Cochran parried adequately with the press, though he did so mostly with vagueness rather than specifics. He said he couldn’t speak to the issue with Bergdahl, and said quite sensibly regarding Democratic voters that he was “not going to tell people how to vote or when to vote or what primary to choose.”
On the question of the national debt, he was less impressive.
“Well, we’ve been hard-pressed to make ends meet in terms of balancing the budget at the federal level, and that continues to deserve our attention and our best efforts,” he said. “But at the same time, we have obligations too for protecting our security, for protecting the rights of American workers as they compete in the international marketplace. There are a lot of important issues that we’ll continue to work on when we go back to Washington after winning this election.”
Earlier in Meridian, HuffPost asked Cochran during a short interview what he would do to reduce the national debt, and he responded with similar rhetoric. HuffPost also asked him if he thought he had waited too long to start building a political organization. Cochran supporters admit that if turnout is low, the senator’s chances are not good. But Cochran did not start building a campaign team until the end of last year, even after national Republicans in Washington asked him to get started last summer.

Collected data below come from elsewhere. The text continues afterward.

(** * Fire_Simulator: the deterministic financial projection engine

    A shallow embedding of [backend/core/simulation.py] (the amortizer
    [calculate_monthly_payment] and the month-stepping engine
    [run_simulation]) and of [core_private/fire_calculations.py] (the
    present-value calculator, the allocation policy and the FIRE
    achievement evaluator [check_fire_achievement]).

    Numbers.  Python [int]s are [Z].  Python [float]s are modelled as exact
    rationals [Q]: every arithmetic operation of the source is kept, in the
    order the source performs it, but IEEE-754 rounding is not modelled.
    Equations between amounts are therefore stated up to [Qeq] ([==]) where
    algebra is involved, and up to [=] where both sides are produced by the
    same computation.

    Dictionaries.  The payload dictionaries have optional keys: a missing
    key is [None].  [life_planning] (keyed by the decimal string of an age)
    and [simulation_results] (keyed by age) are finite maps [gmap Z _]. *)

From Stdlib Require Import ZArith QArith Qminmax Qpower Qabs Lqa Lia String.
From stdpp Require Import gmap list sorting option.

Open Scope Q_scope.

(** ** Python idioms *)

(** [x or d] on numbers: a missing value ([None]) and a zero are both
    falsy, so both yield the default. *)
Definition py_or_Q (o : option Q) (d : Q) : Q :=
  match o with
  | Some v => if Qeq_bool v 0 then d else v
  | None => d
  end.

Definition py_or_Z (o : option Z) (d : Z) : Z :=
  match o with
  | Some v => if (v =? 0)%Z then d else v
  | None => d
  end.

(** [range(n)] as the list [0; 1; ...; n-1]. *)
Definition range (n : nat) : list Z := map Z.of_nat (seq 0 n).

(** Comparisons on floats, as booleans: [x <= y] and [x < y]. *)
Definition Qleb (x y : Q) : bool := Qle_bool x y.
Definition Qltb (x y : Q) : bool := negb (Qle_bool y x).

(** Float division and power raise [ZeroDivisionError] on a zero divisor,
    respectively on a zero base with a negative exponent; [None] stands
    for the exception. *)
Definition py_div (a b : Q) : option Q :=
  if Qeq_bool b 0 then None else Some (a / b).

Definition py_pow (b : Q) (n : Z) : option Q :=
  if Qeq_bool b 0 && (n <? 0)%Z then None else Some (b ^ n).

(** ** Data model *)

(** The request payload ([player_status], [investment_config],
    [salary_config], [life_planning]); only the keys the engine and the
    evaluator read are kept. *)
Record PlayerStatus := mkPlayerStatus {
  ps_age : option Z;
  ps_savings : option Q;
  ps_monthly_income : option Q;
  ps_monthly_expense : option Q;
  ps_debt : option Q
}.

Record InvestmentConfig := mkInvestmentConfig {
  ic_retirement_age : option Z;
  ic_life_expectancy : option Z;
  ic_inflation_rate : option Q;
  ic_conservative_return_rate : option Q;
  ic_growth_return_rate : option Q;
  ic_cash_return : option Q;
  ic_young_growth_ratio : option Q;
  ic_young_conservative_ratio : option Q;
  ic_young_cash_reserve_ratio : option Q;
  ic_middle_growth_ratio : option Q;
  ic_middle_conservative_ratio : option Q;
  ic_middle_cash_reserve_ratio : option Q;
  ic_old_growth_ratio : option Q;
  ic_old_conservative_ratio : option Q;
  ic_old_cash_reserve_ratio : option Q
}.

Record SalaryConfig := mkSalaryConfig {
  sc_young_growth_rate : option Q
}.

(** A life-planning event: its [type] tag (the house purchase is the
    label "買房" in the source) and its optional [house_data] record. *)
Inductive EventType :=
| BuyHouse
| OtherEvent (label : string).

Record HouseData := mkHouseData {
  hd_house_price : option Q;
  hd_down_payment_ratio : option Q;
  hd_loan_rate : option Q;
  hd_loan_years : option Z
}.

Record Event := mkEvent {
  ev_type : EventType;
  ev_house_data : option HouseData
}.

Record Payload := mkPayload {
  player_status : PlayerStatus;
  investment_config : InvestmentConfig;
  salary_config : SalaryConfig;
  life_planning : gmap Z (list Event)
}.

(** One entry of [financial_results]. *)
Record MonthlySnapshot := mkMonthlySnapshot {
  ms_age : Z;
  ms_month : Z;
  ms_net_worth : Q;
  ms_savings : Q;
  ms_debt : Q;
  ms_monthly_income : Q;
  ms_monthly_expense : Q;
  ms_total_expense : Q;
  ms_stock_investment : Q;
  ms_bond_investment : Q;
  ms_cash_investment : Q;
  ms_real_estate_investment : Q
}.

He has had very little in the way of a ground game.
“I think we did it just right,” Cochran said with a smile.
If Cochran loses, it will be in part because he did not react quickly enough to a challenge from a younger, more energetic rival. After the Meridian rally, Cochran, the governor and their entourage traveled a few blocks to Jean’s Restaurant, where they made a quick tour of the diner. Cochran followed Bryant and Harper, hands at his side, smiling and nodding to locals eating their lunch. They were in and out in less than 10 minutes.
Behind the counter, there was a framed picture of the restaurant’s owner, Diane Trammell, and her 32-year old son, Jamie Johnson, with McDaniel, who had been in the restaurant late last week. A second portrait next to it –- printed, framed and hung in just the last few days just like the other -- showed McDaniel and Johnson without Trammell. Johnson told HuffPost he was not supporting either McDaniel or Cochran, having moved from a Republican point of view to one more in line with libertarian views. Johnson said she was undecided.
Trammell and Johnson had wanted photos with Cochran too, they said. “But they were in too much of a hurry,” Johnson said of the senator and his entourage.
Trammell said that wouldn’t affect her vote. “I know he's busy. That has nothing to do with the way in going to vote,” she said. But when HuffPost asked what was influencing her decision as she weighed who to support, she mentioned McDaniel’s visit to her business.
“He did come in here and sit and talk, for an hour,” she said.